- _ASSIGNMENT_
Reproduce the entries below exactly, but only from the line containing "intros Hn. unfold" to the line containing "rewrite Qmult_1_l. apply", inclusive.

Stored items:
(** C3. In every state the app can reach and for every user of the store:
    the [completeMission] call that makes [completedMissions.length]
    reach 1 (the list was empty before) unlocks [first_mission], which
    heads the list of new achievements, is worth 50 points and occurs in
    that list once, so its reward enters the experience total once; a
    call made when missions were completed before finds the id in
    [unlockedAchievements] and skips it: the id is not among the new
    achievements, whose rewards are all that the call adds beyond the flat
    20 points.  After any call the id is in [unlockedAchievements], which
    holds no id twice. *)
Theorem first_mission_unlocked_once S2N app userId user missionId now :
  reachable S2N app →
  getUser app userId = Some user →
  let result := completeMission_trace app userId missionId now in
  let news := result.2 in
  ∃ user',
    getUser result.1.1 userId = Some user'
    ∧ "first_mission" ∈ unlockedAchievements (progress user')
    ∧ NoDup (unlockedAchievements (progress user'))
    ∧ unlockedAchievements (progress user')
      = unlockedAchievements (progress user) ++ map ach_id news
    ∧ xp (progress user') = xp (progress user) + 20 + rewardsOf news
    ∧ (completedMissions (progress user) = [] →
         length (completedMissions (progress user')) = 1%nat
         ∧ ("first_mission" ∉ unlockedAchievements (progress user))
         ∧ ∃ a others,
             news = a :: others
             ∧ ach_id a = "first_mission" ∧ ach_xpReward a = 50
             ∧ "first_mission" ∉ map ach_id others)
    ∧ (completedMissions (progress user) ≠ [] →
         "first_mission" ∈ unlockedAchievements (progress user)
         ∧ "first_mission" ∉ map ach_id news).
Proof.
  intros Hreach Huser result news.
  assert (Hinv := reachable_inv _ _ Hreach).
  destruct (completeMission_user app userId user missionId now Hinv Huser)
    as (user' & Hget & _ & (Hl & Hnd & Hempty & Hfirst) & Hcompl & Hunl & Hxp).
  fold result in Hget, Hunl, Hxp. fold news in Hunl, Hxp.
  destruct (proj2 Hinv _ _ Huser) as (_ & Hnd0 & Hempty0 & Hfirst0).
  exists user'. split; [done|].
  split; [by apply Hfirst; rewrite Hcompl; intros ?%app_eq_nil%proj2|].
  split; [done|]. split; [done|]. split; [done|]. split.
  - intros Hnil. rewrite Hcompl, Hnil. split; [done|].
    assert (Hnot : "first_mission" ∉ unlockedAchievements (progress user))
      by (rewrite (Hempty0 Hnil); apply not_elem_of_nil).
    split; [done|].
    subst news result. rewrite (completeMission_trace_some _ _ _ _ _ Huser).
    cbv zeta. cbn [snd].
    apply first_mission_scan; [apply Hinv| |].
    + rewrite checkLevelUp_completed. cbn. by intros ?%app_eq_nil%proj2.
    + by rewrite checkLevelUp_unlocked.
  - intros Hnonempty. assert (Hin := Hfirst0 Hnonempty). split; [done|].
    intros Hnew. rewrite Hunl in Hnd. apply NoDup_app in Hnd as (_ & Hdisj & _).
    by apply (Hdisj "first_mission").
Qed.

Lemma first_mission_unlocked_once_witness :
  reachable decimalStringToNumber exampleApp
  ∧ ∃ user',
      getUser (completeMission exampleApp "user_1" "energy_0" 5).1 "user_1" = Some user'
      ∧ "first_mission" ∈ unlockedAchievements (progress user').
Proof.
  assert (Hreach : reachable decimalStringToNumber exampleApp)
    by (apply reachable_createUser, reachable_new).
  split; [exact Hreach|].
  destruct (first_mission_unlocked_once decimalStringToNumber exampleApp "user_1"
              (createUser decimalStringToNumber newApp "user_1" "Alex Smith"
                 exampleResponses 0).2
              "energy_0" 5 Hreach)
    as (user' & Hget & Hin & _).
  - vm_compute. reflexivity.
  - exists user'. split; [exact Hget | exact Hin].
Defined.


(** *** Daily missions *)

(** The index computed from a random draw is inside the pool. *)
Lemma randomIndex_lt (r : RandomDraw) (n : nat) :
  (0 < n)%nat → (randomIndex r n < n)%nat.
Proof.
  intros Hn. unfold randomIndex. destruct r as [q Hq]. cbn [draw].
  apply andb_true_iff in Hq as [H0 H1].
  apply Qle_bool_iff in H0. apply negb_true_iff in H1.
  assert (Hq1 : (q < 1)%Q).
  { apply Qnot_le_lt. intros Hle. apply Qle_bool_iff in Hle. congruence. }
  set (x := (q * inject_Z (Z.of_nat n))%Q).
  assert (Hnpos : (0 < inject_Z (Z.of_nat n))%Q).
  { change 0%Q with (inject_Z 0). rewrite <- Zlt_Qlt. lia. }
  assert (Hx0 : (0 <= x)%Q) by (apply Qmult_le_0_compat; [done | by apply Qlt_le_weak]).
  assert (Hxn : (x < inject_Z (Z.of_nat n))%Q).
  { eapply Qlt_le_trans; [apply Qmult_lt_compat_r; [exact Hnpos | exact Hq1]|].
    rewrite Qmult_1_l. apply Qle_refl. }
  assert (Hf0 : (0 <= Qfloor x)%Z) by exact (Qfloor_resp_le 0 x Hx0).
  assert (Hfn : (Qfloor x < Z.of_nat n)%Z).
  { rewrite Zlt_Qlt. eapply Qle_lt_trans; [apply Qfloor_le | exact Hxn]. }
  lia.
Qed.

Lemma pick_lookup {A} (r : RandomDraw) (first : A) (others : list A) :
  (first :: others) !! randomIndex r (length (first :: others))
  = Some (pick r first others).
Proof.
  unfold pick.
  destruct (lookup_lt_is_Some_2 (first :: others)
              (randomIndex r (length (first :: others)))) as [x Hx].
  - apply randomIndex_lt. simpl. lia.
  - by rewrite (nth_lookup_Some _ _ first x Hx).
Qed.

Lemma pick_elem {A} (r : RandomDraw) (first : A) (others : list A) :
  pick r first others ∈ first :: others.
Proof. eapply list_elem_of_lookup_2, pick_lookup. Qed.

(** The missions that the [while] loop appends. *)
Lemma fillVariety_spec fuel rand user now count st :
  count - Z.of_nat (length st.1) <= Z.of_nat fuel →
  ∃ varieties,
    (fillVariety fuel rand user now count st).1 = st.1 ++ varieties
    ∧ Forall (λ m, ∃ r, m = createVarietyMission user now r) varieties
    ∧ length varieties = Z.to_nat (count - Z.of_nat (length st.1)).
Proof.
  revert st. induction fuel as [|fuel IH]; intros st Hfuel; cbn [fillVariety].
  - exists []. rewrite app_nil_r. repeat split; [constructor | simpl; lia].
  - destruct (Z.of_nat (length st.1) <? count) eqn:E.
    + apply Z.ltb_lt in E.
      destruct (IH (st.1 ++ [createVarietyMission user now (rand st.2)], S st.2))
        as (varieties & Heq & Hall & Hlen).
      { cbn [fst]. rewrite length_app. simpl. lia. }
      cbn [fst] in *. rewrite length_app in Hlen. simpl in Hlen.
      exists (createVarietyMission user now (rand st.2) :: varieties).
      split; [by rewrite Heq, <- app_assoc|].
      split; [constructor; eauto|]. simpl. lia.
    + apply Z.ltb_ge in E. exists []. rewrite app_nil_r.
      repeat split; [constructor | simpl; lia].
Qed.

Lemma missionCountOf_bounds user :
  1 <= level (progress user) → 3 <= missionCountOf user <= 7.
Proof.
  intros Hl. unfold missionCountOf.
  assert (0 <= level (progress user) / 5) by (apply Z.div_pos; lia). lia.
Qed.
(** * SmartOutfitRecommender: a shallow embedding of [industry4.py]

    The development follows the Python source function by function.
    Strings are Rocq strings (ASCII text), Python lists are lists, the
    ordered dictionaries [OCCASION_STYLES] and [OCCASION_SYNONYMS] are
    association lists in source order, the global [USER_DB] is a finite map,
    and the calls to [random] are threaded through a state-and-error monad
    whose state is the random source.

    What the embedding fixes:
    - a Python [set] of strings is a duplicate-free list iterated in
      insertion order; where a result depends on the order in which the
      process lists a set, that order is a parameter
      ([recommend_outfits_listed]);
    - a wardrobe record and a preferences dictionary hold all the keys the
      engine reads;
    - the wall clock is an argument of [recommend_outfits];
    - the colour library is outside the repository: the test
      "distance below 15" on two sRGB triples is a parameter of the engine;
    - the [print] calls are left out. *)

From Stdlib Require Import String Ascii List Bool Arith ZArith Lia.
From Stdlib Require Import FunctionalExtensionality.
From stdpp Require Import gmap strings.
Import ListNotations.
Local Open Scope string_scope.
Local Open Scope list_scope.
Local Open Scope nat_scope.

(** ** Text helpers: [str.lower], [in], [str.replace] *)

Module Text.

Definition in_range (lo hi : nat) (c : ascii) : bool :=
  let n := nat_of_ascii c in Nat.leb lo n && Nat.leb n hi.

Definition lower_char (c : ascii) : ascii :=
  if in_range 65 90 c then ascii_of_nat (nat_of_ascii c + 32) else c.

(** [prompt.lower()] on ASCII text. *)
Fixpoint lower (s : string) : string :=
  match s with
  | EmptyString => EmptyString
  | String c s' => String (lower_char c) (lower s')
  end.

(** [\w] of [re] restricted to ASCII: letters, digits and the underscore. *)
Definition is_word (c : ascii) : bool :=
  in_range 48 57 c || in_range 65 90 c || in_range 97 122 c
  || Nat.eqb (nat_of_ascii c) 95.

(** [\s] of [re] restricted to ASCII. *)
Definition is_space (c : ascii) : bool :=
  in_range 9 13 c || in_range 28 32 c.

(** [\b]: a position is a word boundary when exactly one of its two
    neighbours is a word character; the ends of the text count as
    non-word. *)
Definition is_word_opt (c : option ascii) : bool :=
  match c with Some c => is_word c | None => false end.

Definition word_boundary (before after : option ascii) : bool :=
  xorb (is_word_opt before) (is_word_opt after).

Definition head (s : string) : option ascii :=
  match s with EmptyString => None | String c _ => Some c end.

Fixpoint last (s : string) : option ascii :=
  match s with
  | EmptyString => None
  | String c EmptyString => Some c
  | String _ s' => last s'
  end.

Fixpoint drop (n : nat) (s : string) : string :=
  match n, s with
  | S k, String _ s' => drop k s'
  | _, _ => s
  end.

Fixpoint take_while (p : ascii -> bool) (s : string) : string :=
  match s with
  | String c s' => if p c then String c (take_while p s') else EmptyString
  | EmptyString => EmptyString
  end.

Fixpoint drop_while (p : ascii -> bool) (s : string) : string :=
  match s with
  | String c s' => if p c then drop_while p s' else s
  | EmptyString => EmptyString
  end.

(** [sub in s] for Python strings. *)
Fixpoint contains (sub s : string) : bool :=
  String.prefix sub s
  || match s with
     | EmptyString => false
     | String _ s' => contains sub s'
     end.

(** [s.replace(old, new)] for a non-empty [old] (every call site of the
    source passes a non-empty literal): occurrences are replaced from left
    to right without overlap.  [skip] counts the characters of an
    occurrence that was already replaced and still has to be passed. *)
Fixpoint replace_from (old new : string) (skip : nat) (s : string) : string :=
  match s with
  | EmptyString => EmptyString
  | String c s' =>
      match skip with
      | S k => replace_from old new k s'
      | O =>
          if String.prefix old s
          then new ++ replace_from old new (String.length old - 1) s'
          else String c (replace_from old new 0 s')
      end
  end.

Definition replace (old new s : string) : string := replace_from old new 0 s.

(** [x in l] for a list (or set) of strings. *)
Definition mem (x : string) (l : list string) : bool :=
  existsb (String.eqb x) l.

(** A Python [set] of strings is a duplicate-free list; [set_add] is
    [s.add(x)], [set_update] is [s.update(xs)] and [to_set] is [set(xs)].
    The iteration order of a Python set is not specified; the model
    iterates in insertion order. *)
Definition set_add (x : string) (s : list string) : list string :=
  if mem x s then s else s ++ [x].

Definition set_update (xs : list string) (s : list string) : list string :=
  fold_left (fun acc x => set_add x acc) xs s.

Definition to_set (xs : list string) : list string := set_update xs [].

(** [", ".join(xs)] *)
Fixpoint join (sep : string) (xs : list string) : string :=
  match xs with
  | [] => EmptyString
  | [x] => x
  | x :: xs' => x ++ sep ++ join sep xs'
  end.

End Text.

(** ** The two regular expressions of [extract_prompt_requirements] *)

Module Regex.
Import Text.

(** [\s+(\w+)] at the start of [s]: the captured word and the number of
    characters consumed.  Both quantifiers are greedy and nothing follows
    the group, so the only possible match takes the whole run of blanks and
    then the whole run of word characters. *)
Definition match_blank_word (s : string) : option (string * nat) :=
  let ws := take_while is_space s in
  let w := take_while is_word (drop_while is_space s) in
  if Nat.ltb 0 (String.length ws) && Nat.ltb 0 (String.length w)
  then Some (w, String.length ws + String.length w)
  else None.

(** [(?:a1|a2|...)\s+(\w+)] at the start of [s]: alternatives are tried in
    order, and an alternative whose continuation fails is abandoned for the
    next one. *)
Fixpoint try_intro (alts : list string) (s : string) : option (string * nat) :=
  match alts with
  | [] => None
  | a :: alts' =>
      if String.prefix a s then
        match match_blank_word (drop (String.length a) s) with
        | Some (w, n) => Some (w, String.length a + n)
        | None => try_intro alts' s
        end
      else try_intro alts' s
  end.

(** [re.findall(r'\b(?:a1|a2|...)\s+(\w+)', s)]: the scan moves from left
    to right; after a match it resumes at the end of the match.  [before]
    is the character to the left of the current position and [skip] the
    number of characters of the last match that are still to be passed. *)
Fixpoint findall_intro (alts : list string) (before : option ascii)
    (skip : nat) (s : string) : list string :=
  match s with
  | EmptyString => []
  | String c s' =>
      match skip with
      | S k => findall_intro alts (Some c) k s'
      | O =>
          if word_boundary before (Some c) then
            match try_intro alts s with
            | Some (w, n) => w :: findall_intro alts (Some c) (n - 1) s'
            | None => findall_intro alts (Some c) 0 s'
            end
          else findall_intro alts (Some c) 0 s'
      end
  end.

(** [(k1|k2|...)\b] at the start of [s]: the first key, in order, that is a
    prefix of [s] and ends at a word boundary. *)
Fixpoint try_key (keys : list string) (s : string) : option string :=
  match keys with
  | [] => None
  | k :: keys' =>
      if String.prefix k s
         && word_boundary (last k) (head (drop (String.length k) s))
      then Some k
      else try_key keys' s
  end.

(** [re.findall(r'\b(k1|k2|...)\b', s)] for non-empty keys. *)
Fixpoint findall_key (keys : list string) (before : option ascii)
    (skip : nat) (s : string) : list string :=
  match s with
  | EmptyString => []
  | String c s' =>
      match skip with
      | S k => findall_key keys (Some c) k s'
      | O =>
          if word_boundary before (Some c) then
            match try_key keys s with
            | Some k => k :: findall_key keys (Some c) (String.length k - 1) s'
            | None => findall_key keys (Some c) 0 s'
            end
          else findall_key keys (Some c) 0 s'
      end
  end.

End Regex.

(** ** Static tables *)

Definition OCCASION_STYLES : list (string * list string) :=
  [ ("interview", ["formal"]);
    ("business meeting", ["formal"]);
    ("office", ["formal"; "semi-formal"]);
    ("office party", ["semi-formal"; "party"]);
    ("office ethnic day", ["ethnic"]);
    ("college ethnic day", ["ethnic"]);
    ("ethnic day", ["ethnic"]);
    ("wedding", ["party"]);
    ("ritual", ["ethnic"; "traditional"]);
    ("home ritual", ["ethnic"; "traditional"]);
    ("ceremony", ["ethnic"; "formal"]);
    ("temple visit", ["ethnic"; "traditional"]);
    ("birthday party", ["party"]);
    ("party", ["party"]);
    ("casual outing", ["casual"; "shopping"; "picnic"]);
    ("picnic", ["casual"; "comfortable"; "picnic"; "shopping"]);
    ("shopping", ["casual"; "shopping"; "picnic"]);
    ("date", ["party"; "smart-casual"]);
    ("beach party", ["party"; "summerwear"]);
    ("kids party", ["colorful"; "casual"]);
    ("kids outing", ["casual"; "comfortable"]);
    ("family outing", ["casual"; "semi-formal"]);
    ("family gathering", ["casual"; "ethnic"; "semi-formal"]);
    ("school", ["uniform"; "casual"]);
    ("school function", ["ethnic"; "formal"]);
    ("tuition", ["casual"]);
    ("cooking", ["comfortable"]);
    ("swimming", ["swim"; "swimwear"; "swiming"]);
    ("sports", ["gym"; "yoga"; "camping"; "trekking"; "running"; "hiking"]);
    ("gym", ["yoga"; "hiking"; "camping"; "trekking"; "running"]);
    ("exercise", ["gym"; "yoga"; "hiking"; "camping"; "trekking"; "running"]);
    ("yoga", ["gym"; "hiking"; "camping"; "trekking"; "running"]);
    ("meditation", ["yoga"]);
    ("hiking", ["gym"; "yoga"; "camping"; "trekking"; "running"]);
    ("camping", ["gym"; "yoga"; "hiking"; "trekking"; "running"]);
    ("trekking", ["gym"; "yoga"; "camping"; "hiking"; "running"]);
    ("mountain climbing",
       ["gym"; "yoga"; "camping"; "trekking"; "running"; "hiking"]);
    ("gardening", ["casual"; "camping"]) ].

Definition OCCASION_SYNONYMS : list (string * list string) :=
  [ ("party", ["birthday party"; "beach party"; "wedding"; "date";
               "office party"; "officeparty"]);
    ("gym", ["yoga"; "hiking"; "camping"; "trekking"; "running"; "exercise"]);
    ("shopping", ["mall"; "buying clothes"; "store visit"]);
    ("picnic", ["outdoor fun"; "park outing"]) ].

(** [OCCASION_STYLES.get(occ, [occ])] *)
Fixpoint styles_get (table : list (string * list string)) (occ : string)
    : list string :=
  match table with
  | [] => [occ]
  | (k, v) :: table' => if String.eqb k occ then v else styles_get table' occ
  end.

(** ** [extract_prompt_requirements] *)

Module Prompt.
Import Text Regex.

Definition color_intro : list string :=
  ["in"; "with"; "wearing"; "colour"; "color"; "shade of"].

Definition avoid_intro : list string :=
  ["avoid"; "not"; "no"; "don't want"; "skip"].

Definition office_ethnic_patterns : list string :=
  ["office ethnic"; "office traditional"; "office cultural";
   "office ethnic day"; "office traditional day"; "office cultural day"].

Definition ethnic_words : list string := ["ethnic"; "traditional"; "cultural"].

Definition outing_words : list string :=
  ["outing"; "walk"; "park"; "shopping"; "picnic"].

(** The near-white normalisation applied to every forbidden word. *)
Definition normalize_avoid (a : string) : string :=
  replace "beige" "white"
    (replace "ivory" "white"
      (replace "cream" "white"
        (replace "off-white" "white" (replace "offwhite" "white" a)))).

(** The swim normalisation applied to the lower-cased prompt. *)
Definition normalize_swim (p : string) : string :=
  replace " swim" " swimming"
    (replace "swim " "swimming " (replace "swiming" "swimming" p)).

(** The prompt as the occasion matching sees it. *)
Definition normalized (prompt : string) : string :=
  normalize_swim (lower prompt).

(** [for k in OCCASION_STYLES: if k not in occasions and k in prompt:
    occasions.append(k)] *)
Definition add_substring_keys (p : string) (occasions : list string)
    : list string :=
  fold_left
    (fun occs k => if negb (mem k occs) && contains k p then occs ++ [k] else occs)
    (map fst OCCASION_STYLES) occasions.

(** First synonym loop: a canonical occasion is added for every alias that
    occurs in the prompt. *)
Definition expand_by_prompt (p : string) (expanded : list string)
    : list string :=
  fold_left
    (fun e kv =>
       fold_left (fun e syn => if contains syn p then set_add (fst kv) e else e)
                 (snd kv) e)
    OCCASION_SYNONYMS expanded.

(** Second synonym loop: a canonical occasion is added for every matched
    occasion that is listed as one of its aliases. *)
Definition expand_by_occasion (occasions expanded : list string)
    : list string :=
  fold_left
    (fun e occ =>
       fold_left (fun e kv => if mem occ (snd kv) then set_add (fst kv) e else e)
                 OCCASION_SYNONYMS e)
    occasions expanded.
(** * kuhl-util: geometry objects, bounding boxes and skeletal animation

    A shallow embedding of the parts of [lib/kuhl-util.c] that own the
    per-mesh device resources ([kuhl_geometry_*]), reproject bounding
    boxes ([kuhl_bbox_transform]), import bone weights
    ([kuhl_private_load_model]) and evaluate keyframe animation
    ([kuhl_private_anim_matrix], [kuhl_private_node_matrix],
    [kuhl_update_model]), followed by the list operations
    ([kuhl_geometry_count], [kuhl_geometry_append]), the lookup and
    read-back of attributes ([kuhl_geometry_attrib_index],
    [kuhl_geometry_attrib_get]), the change of program
    ([kuhl_get_attribute], [kuhl_geometry_program]) and the import of
    the faces of a mesh.

    Conventions.
    - A finite C [float] or [double] value is a rational number ([Q]).
      Comparisons are exact.  The arithmetic that [kuhl-util.c] itself
      performs is the exact operation followed by the rounding of the
      type of the result ([Float.to_float], [Float.to_double]).  The
      primitives of [vecmat.h], whose source is not part of this file,
      are modelled without rounding.  Infinities and NaN are not
      modelled.
    - [unsigned int] counters and array indices are [nat]; object names
      handed out by the graphics device, enumerants and [int] values are
      [Z].
    - A C pointer to a [kuhl_geometry] is a key of the heap (a [gmap]);
      [NULL] is [None].
    - A library call is a function from the state of the program (the
      device, the heap of geometries, the text printed so far) to one of
      four outcomes: it returns, the process exits, the behaviour is
      undefined, or the call is still running when its budget of steps is
      used up.  Only the functions that recurse or loop along [next]
      pointers take such a budget ([fuel]). *)

From Stdlib Require Import ZArith QArith Qabs Lia Lqa.
From stdpp Require Import base option list gmap sets strings.

Local Open Scope Z_scope.

(** ** Linear algebra helpers *)

Module VecMat.

Local Open Scope Q_scope.

(** Modelled from the spec: the matrix and vector primitives of
    [vecmat.h] are an external collaborator whose source is not part of
    this library file.  Matrices are 16 floats in column-major order
    (element (row i, column j) lives at index [i + 4*j]), vectors are
    consecutive floats. *)
Definition mat4f_identity : list Q :=
  [1; 0; 0; 0;   0; 1; 0; 0;   0; 0; 1; 0;   0; 0; 0; 1].

Definition mat_get (m : list Q) (i : nat) : Q := nth i m 0.

(** Modelled from the spec: [mat4f_mult_vec4f_new(result, m, v)] computes
    the product of the 4x4 matrix [m] and the 4-vector [v]. *)
Definition mat4f_mult_vec4f_new (m v : list Q) : list Q :=
  map (fun i : nat =>
         mat_get m i * mat_get v 0 + mat_get m (i + 4)%nat * mat_get v 1
         + mat_get m (i + 8)%nat * mat_get v 2 + mat_get m (i + 12)%nat * mat_get v 3)
      [0; 1; 2; 3]%nat.

(** Modelled from the spec: [mat4f_mult_mat4f_new(result, a, b)] stores
    the matrix product [a * b]. *)
Definition mat4f_mult_mat4f_new (a b : list Q) : list Q :=
  flat_map (fun j : nat =>
              map (fun i : nat =>
                     mat_get a i * mat_get b (4 * j)%nat
                     + mat_get a (i + 4)%nat * mat_get b (4 * j + 1)%nat
                     + mat_get a (i + 8)%nat * mat_get b (4 * j + 2)%nat
                     + mat_get a (i + 12)%nat * mat_get b (4 * j + 3)%nat)
                  [0; 1; 2; 3]%nat)
           [0; 1; 2; 3]%nat.

(** Modelled from the spec: [mat4f_transpose] swaps rows and columns. *)
Definition mat4f_transpose (m : list Q) : list Q :=
  flat_map (fun j : nat => map (fun i : nat => mat_get m (j + 4 * i)%nat) [0; 1; 2; 3]%nat)
           [0; 1; 2; 3]%nat.

(** Modelled from the spec: translation and scale matrices built from a
    3-vector. *)
Definition mat4f_translateVec_new (v : list Q) : list Q :=
  [1; 0; 0; 0;   0; 1; 0; 0;   0; 0; 1; 0;   mat_get v 0; mat_get v 1; mat_get v 2; 1].

Definition mat4f_scaleVec_new (v : list Q) : list Q :=
  [mat_get v 0; 0; 0; 0;   0; mat_get v 1; 0; 0;   0; 0; mat_get v 2; 0;   0; 0; 0; 1].

(** Modelled from the spec: [vec3f_scalarMult(v, s)] scales a vector in
    place, [vec3f_add_new(result, a, b)] adds two 3-vectors. *)
Definition vec3f_scalarMult (v : list Q) (s : Q) : list Q := map (fun x => x * s) v.

Definition vec3f_add_new (a b : list Q) : list Q :=
  map (fun i : nat => mat_get a i + mat_get b i) [0; 1; 2]%nat.

(** The C comparison [a < b] on floats. *)
Definition Qltb (a b : Q) : bool :=
  match a ?= b with Lt => true | _ => false end.

(** [FLT_MAX] of [float.h]: (2 - 2^-23) * 2^127. *)
Definition FLT_MAX : Q := 340282346638528859811704183484516925440 # 1.

End VecMat.

(** ** Rounding *)

Module Float.

Local Open Scope Q_scope.

(** The integer nearest to [q]; of two nearest integers, the even
    one. *)
Definition round_half_even (q : Q) : Z :=
  let n := Qnum q in
  let d := Zpos (Qden q) in
  let f := (n / d)%Z in
  let r := (2 * (n mod d))%Z in
  if (r <? d)%Z then f
  else if (d <? r)%Z then (f + 1)%Z
  else if Z.even f then f else (f + 1)%Z.

(** For [q <> 0], the exponent [e] with [2^e <= |q| < 2^(e+1)]. *)
Definition ilog2 (q : Q) : Z :=
  let e := (Z.log2 (Z.abs (Qnum q)) - Z.log2 (Zpos (Qden q)))%Z in
  if Qle_bool (2 ^ e) (Qabs q) then e else (e - 1)%Z.

(** Rounding to the binary floating-point format with [prec] bits of
    precision whose smallest positive number is [2^emin]: to the nearest
    number of the format, and of two nearest ones to the one with an
    even significand (IEEE 754, the default rounding mode, with gradual
    underflow).  Where C produces an infinity, for a result beyond the
    largest finite number of the format, the rounded rational is kept:
    it is larger in magnitude than every finite number of the format,
    as the infinity is. *)
Definition round (prec emin : Z) (q : Q) : Q :=
  if (Qnum q =? 0)%Z then 0
  else
    let e := Z.max (ilog2 q - prec + 1) emin in
    Qred (inject_Z (round_half_even (q / 2 ^ e)) * 2 ^ e).

(** The result of an operation of type [double] (binary64) and of type
    [float] (binary32), and the conversions to these types. *)
Definition to_double (q : Q) : Q := round 53 (-1074) q.
Definition to_float (q : Q) : Q := round 24 (-149) q.

End Float.

(** ** Bounding boxes *)

Module BBox.

Import VecMat.
Local Open Scope Q_scope.

(** A box is the six floats [xmin, xmax, ymin, ymax, zmin, zmax]. *)
Definition xmin := 0%nat.
Definition xmax := 1%nat.
Definition ymin := 2%nat.
Definition ymax := 3%nat.
Definition zmin := 4%nat.
Definition zmax := 5%nat.

(** The initializer of [float coords[8][3]].  The source lists seven
    rows; the C rules for a partial initializer fill the remaining row
    with zeros. *)
Definition coords_init (bbox : list Q) : list Q :=
  let b := mat_get bbox in
  [ b xmin; b ymin; b zmin;
    b xmin; b ymin; b zmax;
    b xmin; b ymax; b zmin;
    b xmin; b ymax; b zmax;
    b xmax; b ymin; b zmax;
    b xmax; b ymax; b zmin;
    b xmax; b ymax; b zmax;
    0; 0; 0 ].

(** [mat4f_mult_vec4f_new(coords[i], mat, coords[i])]: the callee reads
    four consecutive floats starting at [coords[i]] and writes four
    floats back to the same place, so the fourth component is the first
    float of the following row. *)
Definition read4 (mem : list Q) (off : nat) : list Q :=
  [mat_get mem off; mat_get mem (off + 1)%nat; mat_get mem (off + 2)%nat;
   mat_get mem (off + 3)%nat].

Definition write4 (mem : list Q) (off : nat) (v : list Q) : list Q :=
  <[(off + 3)%nat := mat_get v 3]>
    (<[(off + 2)%nat := mat_get v 2]>
       (<[(off + 1)%nat := mat_get v 1]> (<[off := mat_get v 0]> mem))).

Definition transform_row (mat : list Q) (mem : list Q) (i : nat) : list Q :=
  write4 mem (3 * i)%nat (mat4f_mult_vec4f_new mat (read4 mem (3 * i)%nat)).

(** One round of the min/max loop for row [i] of [coords]. *)
Definition fold_corner (coords : list Q) (bbox : list Q) (i : nat) : list Q :=
  let c k := mat_get coords (3 * i + k)%nat in
  let b0 := if Qltb (c 0%nat) (mat_get bbox 0) then <[0%nat := c 0%nat]> bbox else bbox in
  let b1 := if Qltb (c 1%nat) (mat_get b0 2) then <[2%nat := c 1%nat]> b0 else b0 in
  let b2 := if Qltb (c 2%nat) (mat_get b1 4) then <[4%nat := c 2%nat]> b1 else b1 in
  let b3 := if Qltb (mat_get b2 1) (c 0%nat) then <[1%nat := c 0%nat]> b2 else b2 in
  let b4 := if Qltb (mat_get b3 3) (c 1%nat) then <[3%nat := c 1%nat]> b3 else b3 in
  if Qltb (mat_get b4 5) (c 2%nat) then <[5%nat := c 2%nat]> b4 else b4.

- _RESPONSE TO THIS TASK_
  intros Hn. unfold randomIndex. destruct r as [q Hq]. cbn [draw].
  apply andb_true_iff in Hq as [H0 H1].
  apply Qle_bool_iff in H0. apply negb_true_iff in H1.
  assert (Hq1 : (q < 1)%Q).
  { apply Qnot_le_lt. intros Hle. apply Qle_bool_iff in Hle. congruence. }
  set (x := (q * inject_Z (Z.of_nat n))%Q).
  assert (Hnpos : (0 < inject_Z (Z.of_nat n))%Q).
  { change 0%Q with (inject_Z 0). rewrite <- Zlt_Qlt. lia. }
  assert (Hx0 : (0 <= x)%Q) by (apply Qmult_le_0_compat; [done | by apply Qlt_le_weak]).
  assert (Hxn : (x < inject_Z (Z.of_nat n))%Q).
  { eapply Qlt_le_trans; [apply Qmult_lt_compat_r; [exact Hnpos | exact Hq1]|].
    rewrite Qmult_1_l. apply Qle_refl. }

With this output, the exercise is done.